# [The task]
Go through the material and return every line that contains the string "filter".

__________

Lemma chart_bars_start_inside_witness :
  match ex_scene with
  | Chart.Timeline width height title ticks bars =>
      forall k u b,
        nth_error ex_records k = Some u ->
        nth_error bars k = Some b ->
        (0 <= Chart.bar_x b)%Q /\
        (start_instant u <= instant t_complete ->
         (Chart.bar_x b <= inject_Z (width - Chart.margin_left - Chart.margin_right))%Q /\
         (0 <= Chart.bar_width b)%Q)
  | Chart.EmptyChart _ _ _ => False
  end.
Proof.
  assert (H : exists width height title ticks bars,
            ex_scene = Chart.Timeline width height title ticks bars /\
            Chart.generate_chart Chart.default ex_records
            = Returned (Chart.Timeline width height title ticks bars)).
  { do 5 eexists. split; vm_compute; reflexivity. }
  destruct H as (width & height & title & ticks & bars & -> & H).
  apply (chart_bars_start_inside Chart.default ex_records width height title ticks bars
           t_start t_complete H).
  - vm_compute. reflexivity.
  - vm_compute. reflexivity.
  - vm_compute. discriminate.
Defined.

(** ** Labels *)

Lemma length_append (a b : string) :
  String.length (a ++ b) = (String.length a + String.length b)%nat.
Proof. induction a as [|c a IH]; cbn; [reflexivity | now rewrite IH]. Qed.

Lemma length_take (n : nat) (s : string) :
  String.length (Str.take n s) = Nat.min n (String.length s).
Proof.
  unfold Str.take. revert s. induction n as [|n IH]; intros [|c s]; cbn; try reflexivity.
  now rewrite IH.
Qed.

Lemma take_prefix (n : nat) (s : string) : prefix (Str.take n s) s = true.
Proof.
  unfold Str.take. revert s. induction n as [|n IH]; intros [|c s]; cbn; try reflexivity.
  rewrite IH. now destruct (Ascii.ascii_dec c c).
Qed.

(** X20: the label of a row never exceeds 25 characters: a name of at most
    25 characters is shown as it is, a longer one as its first 22
    characters followed by three dots. *)
Theorem display_name_bounded (name : string) :
  (String.length (Chart.display_name name) <= 25)%nat /\
  ((String.length name <= 25)%nat -> Chart.display_name name = name) /\
  ((25 < String.length name)%nat ->
   Chart.display_name name = Str.take 22 name ++ "..." /\
   String.length (Chart.display_name name) = 25%nat /\
   prefix (Str.take 22 name) name = true).
Proof.
  unfold Chart.display_name.
  destruct (Nat.ltb_spec 25 (String.length name)) as [Hlong|Hshort].
  - assert (Hlen : String.length (Str.take 22 name ++ "...") = 25%nat).
    { rewrite length_append, length_take. cbn [String.length]. lia. }
    split; [lia|]. split; [lia|]. intros _.
    split; [reflexivity|]. split; [exact Hlen | apply take_prefix].
  - split; [exact Hshort|]. split; [reflexivity | lia].
Qed.

(** ** [create_svg_element] *)

Lemma replace_no_underscore (s : string) :
  no_underscore (Str.replace "_" "-" s) = true.
Proof.
  unfold Str.replace. induction s as [|c s IH]; [reflexivity|].
  cbn [Str.replace_from prefix String.length Nat.sub].
  destruct (Ascii.ascii_dec "_" c) as [<-|Hne].
  - destruct s; cbn [append no_underscore]; exact IH.
  - cbn [no_underscore]. rewrite IH, andb_true_r.
    destruct (Ascii.eqb_spec c "_") as [->|_]; [now contradiction Hne | reflexivity].
Qed.

Lemma svg_set_names (P : string -> Prop) (key value : string) (a : list (string * string)) :
  P key -> Forall (fun kv => P (fst kv)) a -> Forall (fun kv => P (fst kv)) (Svg.set key value a).
Proof.
  intros Hk. induction 1 as [|[k v] a Hkv Ha IH]; cbn [Svg.set].
  - constructor; [exact Hk | constructor].
  - destruct (String.eqb k key); constructor; auto.
Qed.

Lemma svg_get_set_same (key value : string) (a : list (string * string)) :
  Svg.get key (Svg.set key value a) = Some value.
Proof.
  induction a as [|[k v] a IH]; cbn [Svg.set Svg.get].
  - now rewrite String.eqb_refl.
  - destruct (String.eqb k key) eqn:E; cbn [Svg.get]; rewrite E; auto.
Qed.

Lemma svg_get_set_defined (key key' value : string) (a : list (string * string)) :
  Svg.get key' a <> None -> Svg.get key' (Svg.set key value a) <> None.
Proof.
  induction a as [|[k v] a IH]; cbn [Svg.set Svg.get]; [congruence|].
  destruct (String.eqb k key) eqn:E; cbn [Svg.get]; destruct (String.eqb k key');
    auto; discriminate.
Qed.

Lemma svg_set_length (key value : string) (a : list (string * string)) :
  (length a <= length (Svg.set key value a) <= S (length a))%nat.
Proof.
  induction a as [|[k v] a IH]; cbn [Svg.set length]; [lia|].
  destruct (String.eqb k key); cbn [length]; lia.
Qed.

Section SvgFacts.
Context {V : Type} (str : V -> string).

Lemma set_all_names (attrs : list (string * V)) (a : list (string * string)) :
  Forall (fun kv => no_underscore (fst kv) = true) a ->
  Forall (fun kv => no_underscore (fst kv) = true) (Svg.set_all str attrs a).
Proof.
  revert a. induction attrs as [|[key value] rest IH]; intros a Ha; [exact Ha|].
  cbn [Svg.set_all]. apply IH.
  apply (svg_set_names (fun k => no_underscore k = true)); [|exact Ha].
  apply replace_no_underscore.
Qed.

Lemma set_all_keeps (attrs : list (string * V)) (a : list (string * string)) (name : string) :
  Svg.get name a <> None -> Svg.get name (Svg.set_all str attrs a) <> None.
Proof.
  revert a. induction attrs as [|[key value] rest IH]; intros a Ha; [exact Ha|].
  cbn [Svg.set_all]. apply IH. now apply svg_get_set_defined.
Qed.

Lemma set_all_length (attrs : list (string * V)) (a : list (string * string)) :
  (length (Svg.set_all str attrs a) <= length a + length attrs)%nat.
Proof.
  revert a. induction attrs as [|[key value] rest IH]; intros a; cbn [Svg.set_all length];
    [lia|].
  specialize (IH (Svg.set (Svg.attribute_name key) (str value) a)).
  pose proof (svg_set_length (Svg.attribute_name key) (str value) a). lia.
Qed.

Lemma set_all_app (attrs more : list (string * V)) (a : list (string * string)) :
  Svg.set_all str (attrs ++ more) a = Svg.set_all str more (Svg.set_all str attrs a).
Proof.
  revert a. induction attrs as [|[key value] rest IH]; intros a; [reflexivity|].
  cbn [app Svg.set_all]. apply IH.
Qed.

(** X21: the element built by [create_svg_element] has the given tag; none
    of its attribute names contains an underscore (the keyword [class_]
    becomes [class], every other underscore a hyphen); every keyword given
    is present under its rewritten name; there are no more attributes than
    keywords; and the value under the name of the last keyword is the text
    of that keyword's value. *)
Theorem create_svg_element_attributes (tag : string) (attrs : list (string * V)) :
  Svg.tag (Svg.create_svg_element str tag attrs) = tag /\
  Forall (fun kv => no_underscore (fst kv) = true)
    (Svg.attrib (Svg.create_svg_element str tag attrs)) /\
  Svg.attribute_name "class_" = "class" /\
  (forall key value, In (key, value) attrs ->
     Svg.get (Svg.attribute_name key) (Svg.attrib (Svg.create_svg_element str tag attrs))
     <> None) /\
  (length (Svg.attrib (Svg.create_svg_element str tag attrs)) <= length attrs)%nat /\
  (forall key value,
     Svg.get (Svg.attribute_name key)
       (Svg.attrib (Svg.create_svg_element str tag (attrs ++ [(key, value)])))
     = Some (str value)).
Proof.
  unfold Svg.create_svg_element. cbn [Svg.tag Svg.attrib].
  split; [reflexivity|].
  split; [apply set_all_names; constructor|].
  split; [reflexivity|].
  split.
  - intros key value Hin. apply in_split in Hin as (before & after & ->).
    rewrite set_all_app. cbn [Svg.set_all]. apply set_all_keeps.
    rewrite svg_get_set_same. discriminate.
  - split; [apply (set_all_length attrs [])|].
    intros key value. rewrite set_all_app. cbn [Svg.set_all]. apply svg_get_set_same.
Qed.

End SvgFacts.

(** ** [main] *)

Lemma ingest_skips (input_stream : list string) (self : LogParser) :
  Forall (fun line => parse_timestamp (Str.strip line) = Returned None) input_stream ->
  ingest self input_stream = (Returned tt, self).
Proof.
  induction 1 as [|line rest Hline _ IH]; [reflexivity|].
  cbn [ingest]. now rewrite (parse_line_skips self line Hline).
Qed.

(** X22: when no line of the input begins, once stripped, with a
    timestamp (the empty input included), [main] neither computes
    statistics nor draws: it ends with exit code 1 and the message "No
    gateway upgrades found in the provided logs." *)
Theorem main_without_timestamps (stdin : list string) :
  Forall (fun line => parse_timestamp (Str.strip line) = Returned None) stdin ->
  main stdin = Returned (Exit 1 "No gateway upgrades found in the provided logs.").
Proof.
  intros H. unfold main, parse_logs. now rewrite (ingest_skips stdin __init__ H).
Qed.

Lemma main_without_timestamps_witness :
  main [""; ex_untimed; "   "; "07/23/2025 00:00:05 Upgrading gw-1 to version 8.1.0"]
  = Returned (Exit 1 "No gateway upgrades found in the provided logs.").
Proof.
  apply (main_without_timestamps
           [""; ex_untimed; "   "; "07/23/2025 00:00:05 Upgrading gw-1 to version 8.1.0"]).
  repeat constructor; vm_compute; reflexivity.
Defined.

(** X23: a reset line at the very end of the input discards every record
    gathered before it, so [main] ends with exit code 1 and draws
    nothing. *)
Theorem main_after_final_reset (before : list string) (line : string) (ts : datetime) :
  fst (ingest __init__ before) = Returned tt ->
  reset_line line ts ->
  main (before ++ [line])
  = Returned (Exit 1 "No gateway upgrades found in the provided logs.").
Proof.
  intros Hb Hr. unfold main, parse_logs.
  rewrite (ingest_app _ _ _ Hb). cbn [ingest].
  now rewrite (parse_line_reset _ _ _ Hr).
Qed.

Lemma main_after_final_reset_witness :
  main ([ex_start; ex_complete; ex_installing] ++ [ex_reset])
  = Returned (Exit 1 "No gateway upgrades found in the provided logs.").
Proof.
  apply (main_after_final_reset [ex_start; ex_complete; ex_installing] ex_reset t_reset).
  - vm_compute. reflexivity.
  - split; vm_compute; [reflexivity | discriminate].
Defined.

(** X24: when [main] succeeds, the records it worked on are the non-empty
    list [parse_logs] returned, the report is the one
    [calculate_upgrade_stats] gives for them, and the picture is a
    timeline of the default width with one bar per record: the empty chart
    is never what [main] prints. *)
Theorem main_success (stdin : list string) (report : list Stats.debug_line)
    (scene : Chart.scene) :
  main stdin = Returned (Success report scene) ->
  exists upgrades height ticks bars,
    fst (parse_logs __init__ stdin) = Returned upgrades /\
    upgrades <> [] /\
    Stats.calculate_upgrade_stats upgrades = Returned report /\
    Chart.generate_chart Chart.default upgrades = Returned scene /\
    scene = Chart.Timeline 1200 height "Gateway Upgrade Timeline" ticks bars /\
    length bars = length upgrades.
Proof.
  unfold main.
  destruct (parse_logs __init__ stdin) as [[[|u us]|e] st]; try discriminate.
  destruct (Stats.calculate_upgrade_stats (u :: us)) as [r|e] eqn:Es; cbn [bind];
    [|discriminate].
  destruct (Chart.generate_chart Chart.default (u :: us)) as [s|e] eqn:Ec; cbn [bind];
    [|discriminate].
  intros H. injection H as <- <-.
  destruct (generate_chart_inv Chart.default u us s Ec)
    as (lo & hi & ticks & bars & _ & _ & Eb & ->).
  match type of Eb with
  | Chart.draw_bars ?cw ?lo ?td ?bh ?ys 0 ?l = _ =>
      destruct (draw_bars_spec cw lo td bh ys l (total_duration_nonzero _ _) 0)
        as (bars' & Hb' & Hall & _)
  end.
  rewrite Eb in Hb'. injection Hb' as <-.
  eexists (u :: us), _, ticks, bars.
  split; [reflexivity|]. split; [discriminate|]. split; [exact Es|].
  split; [exact Ec|]. split; [reflexivity|].
  symmetry. exact (Forall2_length Hall).
Qed.

Lemma main_success_witness :
  match main [ex_start; ex_complete] with
  | Returned (Success report scene) =>
      exists upgrades height ticks bars,
        fst (parse_logs __init__ [ex_start; ex_complete]) = Returned upgrades /\
        upgrades <> [] /\
        Stats.calculate_upgrade_stats upgrades = Returned report /\
        Chart.generate_chart Chart.default upgrades = Returned scene /\
        scene = Chart.Timeline 1200 height "Gateway Upgrade Timeline" ticks bars /\
        length bars = length upgrades
  | _ => False
  end.
Proof.
  assert (H : exists report scene,
            main [ex_start; ex_complete] = Returned (Success report scene)).
  { do 2 eexists. vm_compute. reflexivity. }
  destruct H as (report & scene & H). rewrite H.
  exact (main_success [ex_start; ex_complete] report scene H).
Defined.

(** ** Matching texts of a known shape *)

Lemma rmatch_cat {A : Type} (r1 r2 : Re.regex) (pos : nat) (s : string) (m : Re.groups)
    (k : nat -> string -> Re.groups -> option A) :
  Re.rmatch (Re.Cat r1 r2) pos s m k
  = Re.rmatch r1 pos s m (fun pos1 s1 m1 => Re.rmatch r2 pos1 s1 m1 k).
Proof. reflexivity. Qed.

Lemma rmatch_group {A : Type} (n : nat) (r : Re.regex) (pos : nat) (s : string)
    (m : Re.groups) (k : nat -> string -> Re.groups -> option A) :
  Re.rmatch (Re.Group n r) pos s m k
  = Re.rmatch r pos s m (fun pos1 s1 m1 => k pos1 s1 ((n, Str.take (pos1 - pos) s) :: m1)).
Proof. reflexivity. Qed.
Lemma collapse_app_aux n : forall u v,
  String.length u <= n -> trimEnd u = u ->
  collapse_spaces (u ++ v) = collapse_spaces u ++ collapse_spaces v.
Proof.
  induction n as [|n IH]; intros u v Hl Hu.
  - destruct u; [now rewrite spaces_nil|simpl in Hl; lia].
  - destruct u as [|c t]; [now rewrite spaces_nil|].
    simpl in Hl. cbn [append].
    destruct (is_ws c) eqn:W.
    + assert (Ht : trimStart t <> EmptyString).
      { intros E. apply trimStart_empty in E.
        cbn [trimEnd] in Hu. rewrite E, W in Hu. discriminate. }
      rewrite !(spaces_ws c _ W), (trimStart_app t v Ht).
      rewrite (IH (trimStart t) v); [reflexivity| |].
      * pose proof (trimStart_length t). lia.
      * apply trimEnd_fixed_trimStart. now apply trimEnd_fixed_tail with c.
    + rewrite !(spaces_plain c _ W).
      rewrite (IH t v); [reflexivity|lia|now apply trimEnd_fixed_tail with c].
Qed.

Lemma collapse_app u v :
  trimEnd u = u ->
  collapse_spaces (u ++ v) = collapse_spaces u ++ collapse_spaces v.
Proof. now apply (collapse_app_aux (String.length u)). Qed.

Lemma normalizePlace_plain a : comma_free a = true -> normalizePlace a = tidy a.
Proof.
  intros H. unfold normalizePlace, tidy. rewrite commas_plain; [reflexivity|].
  unfold trim. now apply comma_free_trimEnd, comma_free_trimStart.
Qed.

Lemma normalizePlace_app_comma a b :
  comma_free a = true ->
  normalizePlace (a ++ String comma b) = tidy a ++ ", " ++ normalizePlace b.
Proof.
  intros H. unfold normalizePlace at 1, trim at 1.
  rewrite trimStart_app_comma, trimEnd_app_comma.
  rewrite (commas_app_comma _ _ (comma_free_trimStart a H)), trimStart_trimEnd.
  change (trimEnd (trimStart a)) with (trim a).
  rewrite (collapse_app _ _ (trim_fixed a)).
  change (", " ++ replace_commas (trim b))
    with (String comma (String space (replace_commas (trim b)))).
  rewrite (spaces_plain comma _ is_ws_comma), (spaces_ws space _ is_ws_space).
  rewrite (trimStart_id _ (commas_head _ (trim_head b))). reflexivity.
Qed.

Lemma normalizePlace_join l :
  l <> [] -> Forall (fun p => comma_free p = true) l ->
  normalizePlace (join "," l) = join ", " (map tidy l).
Proof.
  induction l as [|x [|y r] IH]; intros Hn Hf; [contradiction| |].
  - inversion Hf; subst. now apply normalizePlace_plain.
  - inversion Hf as [|? ? Hx Hr]; subst.
    rewrite join_cons_cons.
    change ("," ++ join "," (y :: r)) with (String comma (join "," (y :: r))).
    rewrite (normalizePlace_app_comma _ _ Hx), (IH ltac:(discriminate) Hr).
    change (map tidy (x :: y :: r)) with (tidy x :: tidy y :: map tidy r).
    now rewrite join_cons_cons.
Qed.

Lemma split_snoc_comma s :
  split comma (s ++ ",") = (split comma s ++ [EmptyString])%list.
Proof.
  induction s as [|c t IH]; [reflexivity|].
  cbn [append split]. rewrite IH.
  destruct (Ascii.eqb c comma); [reflexivity|].
  destruct (split comma t) as [|h r] eqn:E; [now apply split_nonempty in E|].
  reflexivity.
Qed.

Lemma join_snoc_empty sep l :
  l <> [] -> join sep (l ++ [EmptyString]) = join sep l ++ sep.
Proof.
  induction l as [|x [|y r] IH]; intros H; [contradiction| |].
  - cbn [app join]. now rewrite sapp_nil_r.
  - change ((x :: y :: r) ++ [EmptyString])%list
      with (x :: ((y :: r) ++ [EmptyString]))%list.
    change ((y :: r) ++ [EmptyString])%list with (y :: (r ++ [EmptyString]))%list at 1.
    rewrite join_cons_cons.
    change (y :: (r ++ [EmptyString]))%list with ((y :: r) ++ [EmptyString])%list.
    rewrite (IH ltac:(discriminate)), join_cons_cons. now rewrite !sapp_assoc.
Qed.

(** ** The parts of a normalized place *)

Lemma comma_free_strip s : comma_free (strip_ws s) = comma_free s.
Proof.
  induction s as [|c t IH]; [reflexivity|].
  rewrite strip_cons, (comma_free_cons c t).
  destruct (is_ws c) eqn:W.
  - rewrite IH. destruct (Ascii.eqb_spec c comma) as [->|]; [discriminate W|reflexivity].
  - now rewrite comma_free_cons, IH.
Qed.

Lemma comma_free_tidy p : comma_free p = true -> comma_free (tidy p) = true.
Proof.
  intros H. rewrite <- (normalizePlace_plain p H).
  now rewrite <- comma_free_strip, strip_normalizePlace, comma_free_strip.
Qed.

Lemma tidy_head p : head_ws (tidy p) = false.
Proof. apply spaces_head, trim_head. Qed.

Lemma normal_plain_trimmed u : normal u -> comma_free u = true -> trimEnd u = u.
Proof.
  induction 1 as [|t Hh Hn IH|t Hh Hn IH|c t Hw Hc Hn IH]; intros Hf.
  - reflexivity.
  - rewrite comma_free_cons, Ascii.eqb_refl in Hf. discriminate.
  - rewrite comma_free_cons in Hf. apply andb_prop in Hf as [_ Hf].
    rewrite trimEnd_cons_keep; [now rewrite IH|].
    rewrite (IH Hf). now destruct t.
  - rewrite comma_free_cons in Hf. apply andb_prop in Hf as [_ Hf].
    now rewrite (trimEnd_cons_plain c t Hw), IH.
Qed.

Lemma tidy_trimmed p : comma_free p = true -> trim (tidy p) = tidy p.
Proof.
  intros H. unfold trim. rewrite (trimStart_id _ (tidy_head p)).
  apply normal_plain_trimmed; [|now apply comma_free_tidy].
  rewrite <- (normalizePlace_plain p H). apply normalizePlace_normal.
Qed.

Lemma head_plain_empty x :
  head_ws x = false -> (x = EmptyString <-> strip_ws x = EmptyString).
Proof.
  destruct x as [|c t]; [easy|]. cbn [head_ws]. intros W.
  rewrite strip_cons, W. now split.
Qed.

Lemma tidy_truthy p : truthy (tidy p) = truthy (trim p).
Proof.
  apply eq_true_iff_eq. rewrite !truthy_iff.
  rewrite (head_plain_empty _ (tidy_head p)), (head_plain_empty _ (trim_head p)).
  unfold tidy. now rewrite strip_spaces.
Qed.

Lemma split_join_spaced x r :
  Forall (fun p => comma_free p = true) (x :: r) ->
  split comma (join ", " (x :: r)) = x :: map (fun p => " " ++ p) r.
Proof.
  revert x. induction r as [|y r IH]; intros x Hf; inversion Hf as [|? ? Hx Hr]; subst.
  - now apply split_plain.
  - rewrite join_cons_cons.
    change (", " ++ join ", " (y :: r))
      with (String comma (String space (join ", " (y :: r)))).
    rewrite (split_app_comma x _ Hx). f_equal.
    cbn [split]. change (Ascii.eqb space comma) with false. cbv iota.
    now rewrite (IH y Hr).
Qed.

Lemma trim_spaced_tidy p :
  comma_free p = true -> trim (" " ++ tidy p) = tidy p.
Proof.
  intros H. unfold trim at 1.
  change (trimStart (" " ++ tidy p)) with (trimStart (tidy p)).
  now apply tidy_trimmed.
Qed.

Lemma parts_tidy l :
  Forall (fun p => comma_free p = true) l ->
  filter truthy (map trim (map (fun p => " " ++ p) (map tidy l)))
  = map collapse_spaces (filter truthy (map trim l)).
Proof.
  induction l as [|p r IH]; intros Hf; [reflexivity|].
  inversion Hf as [|? ? Hp Hr]; subst. cbn [map filter].
  rewrite (trim_spaced_tidy p Hp), tidy_truthy, (IH Hr).
  destruct (truthy (trim p)); reflexivity.
Qed.

Lemma parts_normalizePlace s :
  parts (normalizePlace s) = map collapse_spaces (parts s).
Proof.
  pose proof (split_comma_free s) as Hf.
  pose proof (split_nonempty comma s) as Hn.
  unfold parts at 1.
  rewrite <- (join_split s) at 1. rewrite (normalizePlace_join _ Hn Hf).
  unfold parts. destruct (split comma s) as [|x r]; [contradiction|].
  inversion Hf as [|? ? Hx Hr]; subst.
  change (map tidy (x :: r)) with (tidy x :: map tidy r).
  rewrite split_join_spaced.
  - cbn [map filter]. rewrite (tidy_trimmed x Hx), tidy_truthy, (parts_tidy r Hr).
    destruct (truthy (trim x)); reflexivity.
  - constructor; [now apply comma_free_tidy|].
    rewrite Forall_forall in *. intros p Hp. apply in_map_iff in Hp as [p' [<- Hp']].
    now apply comma_free_tidy, Hr.
Qed.

(** ** Day keys of four-digit years *)

Lemma civil_four_digits d y m day :
  (-354285 <= d <= 2932896)%Z ->
  civil_from_days d = (y, m, day) ->
  (1000 <= y <= 9999 /\ 1 <= m <= 12 /\ 1 <= day <= 31)%Z.
Proof.
  intros Hd E. pose proof (civil_bounds _ _ _ _ E) as [Hm Hday].
  assert (Hlo : (10000101 <= ymd_code (civil_from_days d))%Z).
  { destruct (Z.eq_dec d (-354285)) as [->|Hn]; [vm_compute; discriminate|].
    apply Z.lt_le_incl.
    change 10000101%Z with (ymd_code (civil_from_days (-354285))).
    apply code_mono. lia. }
  assert (Hhi : (ymd_code (civil_from_days d) <= 99991231)%Z).
  { destruct (Z.eq_dec d 2932896) as [->|Hn]; [vm_compute; discriminate|].
    apply Z.lt_le_incl.
    change 99991231%Z with (ymd_code (civil_from_days 2932896)).
    apply code_mono. lia. }
  rewrite E in Hlo, Hhi. unfold ymd_code in Hlo, Hhi. lia.
Qed.

Lemma dayKey_same_day t1 t2 tz :
  four_digit_year (t1 + tz)%Z -> four_digit_year (t2 + tz)%Z ->
  (dayKeyFromUtcWithOffset t1 tz = dayKeyFromUtcWithOffset t2 tz
   <-> day_number (t1 + tz) = day_number (t2 + tz)).
Proof.
  intros H1 H2.
  pose proof (dayKey_chronological t1 t2 tz H1 H2) as C12.
  pose proof (dayKey_chronological t2 t1 tz H2 H1) as C21.
  destruct (dayKey_day_key t1 tz H1) as [E1 _].
  destruct (dayKey_day_key t2 tz H2) as [E2 _].
  split.
  - intros E.
    destruct (Z.lt_total (day_number (t1 + tz)) (day_number (t2 + tz))) as [L|[L|L]];
      [|exact L|].
    + apply C12 in L. rewrite E in L. now apply str_lt_irrefl in L.
    + apply C21 in L. rewrite E in L. now apply str_lt_irrefl in L.
  - intros E. now rewrite E1, E2, E.
Qed.

(** ** Lowest and highest temperature of a day *)

Lemma Qmin_same x : Qmin x x = x.
Proof. unfold Qmin, GenericMinMax.gmin. now destruct (x ?= x)%Q. Qed.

__________

# [Expected output]
  filter truthy (map trim (map (fun p => " " ++ p) (map tidy l)))
  = map collapse_spaces (filter truthy (map trim l)).
  inversion Hf as [|? ? Hp Hr]; subst. cbn [map filter].
  - cbn [map filter]. rewrite (tidy_trimmed x Hx), tidy_truthy, (parts_tidy r Hr).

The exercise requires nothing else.